● Aim of the task:
Exactly the lines from the one containing "Lemma acks_quiet sh" to the last line of the records, inclusive, are to be transcribed; include no others.
|---|
(** [flush] of [runShard]: nothing on an empty buffer. *)
Definition flushed (clock : nat -> time) (now nowNano : Z) (c : ctx) (buf : list (Delivery P)) (r : running) : running := match buf with [] => r | _ => flush clock now nowNano c buf r end.
Definition flushEvents (sh : Z) (buf : list (Delivery P)) : list fevent := match buf with [] => [] | _ => [FFlushed sh buf] end.

Definition shardOf (s : fstate) (sh : Z) : Prop := (0 <= sh < q_shards (rn_queue (fa_run s)))%Z.

Inductive fstep (s : fstate) : list fevent -> fstate -> Prop :=
| fs_publish msg d q : QPublish msg (rn_queue (fa_run s)) = Some (Ok d, q) -> fstep s [FAccepted d] (mkFState (fa_bufs s) (fa_live s) (fa_pump s) (onQueue (fa_run s) q))
| fs_buffer now sh d q : shardOf s sh -> fa_live s sh = true -> fa_pump s sh = true -> QNext now sh (rn_queue (fa_run s)) = Some (d, q) ->
    (Z.of_nat (length (fa_bufs s sh ++ [d])) < size)%Z -> fstep s [] (mkFState (set (fa_bufs s) sh (fa_bufs s sh ++ [d])) (fa_live s) (fa_pump s) (onQueue (fa_run s) q))
| fs_full clock now nowNano c sh d q : shardOf s sh -> fa_live s sh = true -> fa_pump s sh = true -> QNext now sh (rn_queue (fa_run s)) = Some (d, q) ->
    (size <= Z.of_nat (length (fa_bufs s sh ++ [d])))%Z ->
    fstep s [FFlushed sh (fa_bufs s sh ++ [d])] (mkFState (set (fa_bufs s) sh []) (fa_live s) (fa_pump s) (flush clock now nowNano c (fa_bufs s sh ++ [d]) (onQueue (fa_run s) q)))
| fs_linger clock now nowNano c sh : shardOf s sh -> fa_live s sh = true ->
    fstep s (flushEvents sh (fa_bufs s sh)) (mkFState (set (fa_bufs s) sh []) (fa_live s) (fa_pump s) (flushed clock now nowNano c (fa_bufs s sh) (fa_run s)))
| fs_drop now sh d q : shardOf s sh -> fa_pump s sh = true -> QNext now sh (rn_queue (fa_run s)) = Some (d, q) ->   (* the pump stops with a message in hand *)
    fstep s [FDropped d] (mkFState (fa_bufs s) (fa_live s) (set (fa_pump s) sh false) (onQueue (fa_run s) q))
| fs_pumpEnds sh : fstep s [] (mkFState (fa_bufs s) (fa_live s) (set (fa_pump s) sh false) (fa_run s))
| fs_cancelled clock now nowNano c sh : shardOf s sh -> fa_live s sh = true ->
    fstep s (flushEvents sh (fa_bufs s sh) ++ [FCancelled sh]) (mkFState (set (fa_bufs s) sh []) (set (fa_live s) sh false) (fa_pump s) (flushed clock now nowNano c (fa_bufs s sh) (fa_run s)))
| fs_channelClosed sh : shardOf s sh -> fa_live s sh = true -> fa_pump s sh = false -> fstep s [FChannelClosed sh] (mkFState (fa_bufs s) (set (fa_live s) sh false) (fa_pump s) (fa_run s))
| fs_close : fstep s [] (mkFState (fa_bufs s) (fa_live s) (fa_pump s) (onQueue (fa_run s) (QClose (rn_queue (fa_run s))))).

Inductive frun (s0 : fstate) : list fevent -> fstate -> Prop :=
| frun_nil : frun s0 [] s0
| frun_snoc evs s es s' : frun s0 evs s -> fstep s es s' -> frun s0 (evs ++ es) s'.

Definition startFast (n : Z) (cr : ConfigResolver) (w : W) : fstate := mkFState (fun _ => []) (fun _ => true) (fun _ => true) (mkRunning (New n) cr w).

(** What the events say of a shard. *)
Definition acceptedOn (sh : Z) (evs : list fevent) : list (Delivery P) := flat_map (fun e => match e with FAccepted d => if (d_Shard d =? sh)%Z then [d] else [] | _ => [] end) evs.
Definition flushedOn (sh : Z) (evs : list fevent) : list (Delivery P) := flat_map (fun e => match e with FFlushed s b => if (s =? sh)%Z then b else [] | _ => [] end) evs.
Definition droppedOn (sh : Z) (evs : list fevent) : list (Delivery P) := flat_map (fun e => match e with FDropped d => if (d_Shard d =? sh)%Z then [d] else [] | _ => [] end) evs.

(** ** The invariant *)

(** The queue's own run, with what it has seen of every shard. *)
Record finv (n : Z) (evs : list fevent) (s : fstate) (tr : list (qevent P)) : Prop := {
  fi_run : qrun (New n) tr (rn_queue (fa_run s));
  fi_accepted : forall sh, publishedOn sh tr = acceptedOn sh evs;
  fi_delivered : forall sh, shardOf s sh -> deliveredOn sh tr = flushedOn sh evs ++ fa_bufs s sh ++ droppedOn sh evs;
  fi_dropped : forall sh, fa_pump s sh = true -> droppedOn sh evs = [];
  fi_acked : forall d, In (EAcked d) tr -> In d (flushedOn (d_Shard d) evs);
  fi_batches : forall sh b, In (FFlushed sh b) evs -> b <> [] /\ (Z.of_nat (length b) <= size)%Z;
  fi_nshards : q_shards (rn_queue (fa_run s)) = Z.max n 1 }.

Lemma step_shards (q q' : queue P) e : qstep q e q' -> q_shards q' = q_shards q.
Proof.
  intros [msg q1 d q2 E|msg q1 x q2 E|now sh q1 d q2 _ E|d q1 _|now mi sh q1 ds ds' q2 _ E _|q1]; try done.
  - unfold QPublish in E. destruct (q_closed q1); [done|]. destruct (_ <? _)%nat; [|done]. by injection E as _ <-.
  - unfold QPublish in E. destruct (q_closed q1); [by injection E as _ <-|]. by destruct (_ <? _)%nat.
  - unfold QNext in E. destruct (chanOf q1 sh); [done|]. injection E as _ <-. by destruct (q_closed q1).
  - by injection E as _ <-.
Qed.

Lemma acks_run n tr (q : queue P) buf : qrun (New n) tr q -> (forall d, In d buf -> inRangeQ q (d_Shard d)) -> qrun (New n) (tr ++ map EAcked buf) (fold_left (fun q d => QAck d q) buf q).
Proof.
  revert tr q. induction buf as [|d buf IH]; intros tr q Hr Hd; [by rewrite app_nil_r|]. cbn [map fold_left]. change (EAcked d :: map EAcked buf) with ([EAcked d] ++ map EAcked buf). rewrite app_assoc.
  apply IH; [|intros d' ?; apply (Hd d'); by right]. eapply qrun_snoc; [done|]. apply qs_ack, Hd. by left.
Qed.

Lemma acks_quiet sh (buf : list (Delivery P)) : publishedOn sh (map EAcked buf) = [] /\ deliveredOn sh (map EAcked buf) = [].
Proof. induction buf as [|d buf [IH1 IH2]]; done. Qed.

Lemma flush_queue clock now nowNano c buf r : rn_queue (flush clock now nowNano c buf r) = fold_left (fun q d => QAck d q) buf (rn_queue r).
Proof. unfold Batch.flush. by destruct (fold_left _ _ _). Qed.

Lemma flushed_queue clock now nowNano c buf r : rn_queue (flushed clock now nowNano c buf r) = fold_left (fun q d => QAck d q) buf (rn_queue r).
Proof. unfold flushed. destruct buf; [done|apply flush_queue]. Qed.

Lemma offers_app sh (tr tr' : list (qevent P)) : publishedOn sh (tr ++ tr') = publishedOn sh tr ++ publishedOn sh tr'. Proof. apply flat_map_app. Qed.
Lemma delivered_app sh (tr tr' : list (qevent P)) : deliveredOn sh (tr ++ tr') = deliveredOn sh tr ++ deliveredOn sh tr'. Proof. apply flat_map_app. Qed.
Lemma accepted_app sh evs es : acceptedOn sh (evs ++ es) = acceptedOn sh evs ++ acceptedOn sh es. Proof. apply flat_map_app. Qed.
Lemma flushed_app sh evs es : flushedOn sh (evs ++ es) = flushedOn sh evs ++ flushedOn sh es. Proof. apply flat_map_app. Qed.
Lemma dropped_app sh evs es : droppedOn sh (evs ++ es) = droppedOn sh evs ++ droppedOn sh es. Proof. apply flat_map_app. Qed.

Lemma flush_events sh buf s : flushedOn s (flushEvents sh buf) = (if (sh =? s)%Z then buf else []) /\ acceptedOn s (flushEvents sh buf) = [] /\ droppedOn s (flushEvents sh buf) = [].
Proof. unfold flushEvents. destruct buf as [|d buf]; cbn; [by destruct (sh =? s)%Z|]. rewrite app_nil_r. done. Qed.

Lemma set_same_at {A} (f : Z -> A) sh x : set f sh x sh = x. Proof. unfold set. by rewrite Z.eqb_refl. Qed.
Lemma set_other {A} (f : Z -> A) sh s x : s <> sh -> set f sh x s = f s. Proof. intros Hne. unfold set. apply Z.eqb_neq in Hne. by rewrite Hne. Qed.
|---|
● Result:
Lemma acks_quiet sh (buf : list (Delivery P)) : publishedOn sh (map EAcked buf) = [] /\ deliveredOn sh (map EAcked buf) = [].
Proof. induction buf as [|d buf [IH1 IH2]]; done. Qed.

Lemma flush_queue clock now nowNano c buf r : rn_queue (flush clock now nowNano c buf r) = fold_left (fun q d => QAck d q) buf (rn_queue r).
Proof. unfold Batch.flush. by destruct (fold_left _ _ _). Qed.

Lemma flushed_queue clock now nowNano c buf r : rn_queue (flushed clock now nowNano c buf r) = fold_left (fun q d => QAck d q) buf (rn_queue r).
Proof. unfold flushed. destruct buf; [done|apply flush_queue]. Qed.

Lemma offers_app sh (tr tr' : list (qevent P)) : publishedOn sh (tr ++ tr') = publishedOn sh tr ++ publishedOn sh tr'. Proof. apply flat_map_app. Qed.
Lemma delivered_app sh (tr tr' : list (qevent P)) : deliveredOn sh (tr ++ tr') = deliveredOn sh tr ++ deliveredOn sh tr'. Proof. apply flat_map_app. Qed.
Lemma accepted_app sh evs es : acceptedOn sh (evs ++ es) = acceptedOn sh evs ++ acceptedOn sh es. Proof. apply flat_map_app. Qed.
Lemma flushed_app sh evs es : flushedOn sh (evs ++ es) = flushedOn sh evs ++ flushedOn sh es. Proof. apply flat_map_app. Qed.
Lemma dropped_app sh evs es : droppedOn sh (evs ++ es) = droppedOn sh evs ++ droppedOn sh es. Proof. apply flat_map_app. Qed.

Lemma flush_events sh buf s : flushedOn s (flushEvents sh buf) = (if (sh =? s)%Z then buf else []) /\ acceptedOn s (flushEvents sh buf) = [] /\ droppedOn s (flushEvents sh buf) = [].
Proof. unfold flushEvents. destruct buf as [|d buf]; cbn; [by destruct (sh =? s)%Z|]. rewrite app_nil_r. done. Qed.

Lemma set_same_at {A} (f : Z -> A) sh x : set f sh x sh = x. Proof. unfold set. by rewrite Z.eqb_refl. Qed.
Lemma set_other {A} (f : Z -> A) sh s x : s <> sh -> set f sh x s = f s. Proof. intros Hne. unfold set. apply Z.eqb_neq in Hne. by rewrite Hne. Qed.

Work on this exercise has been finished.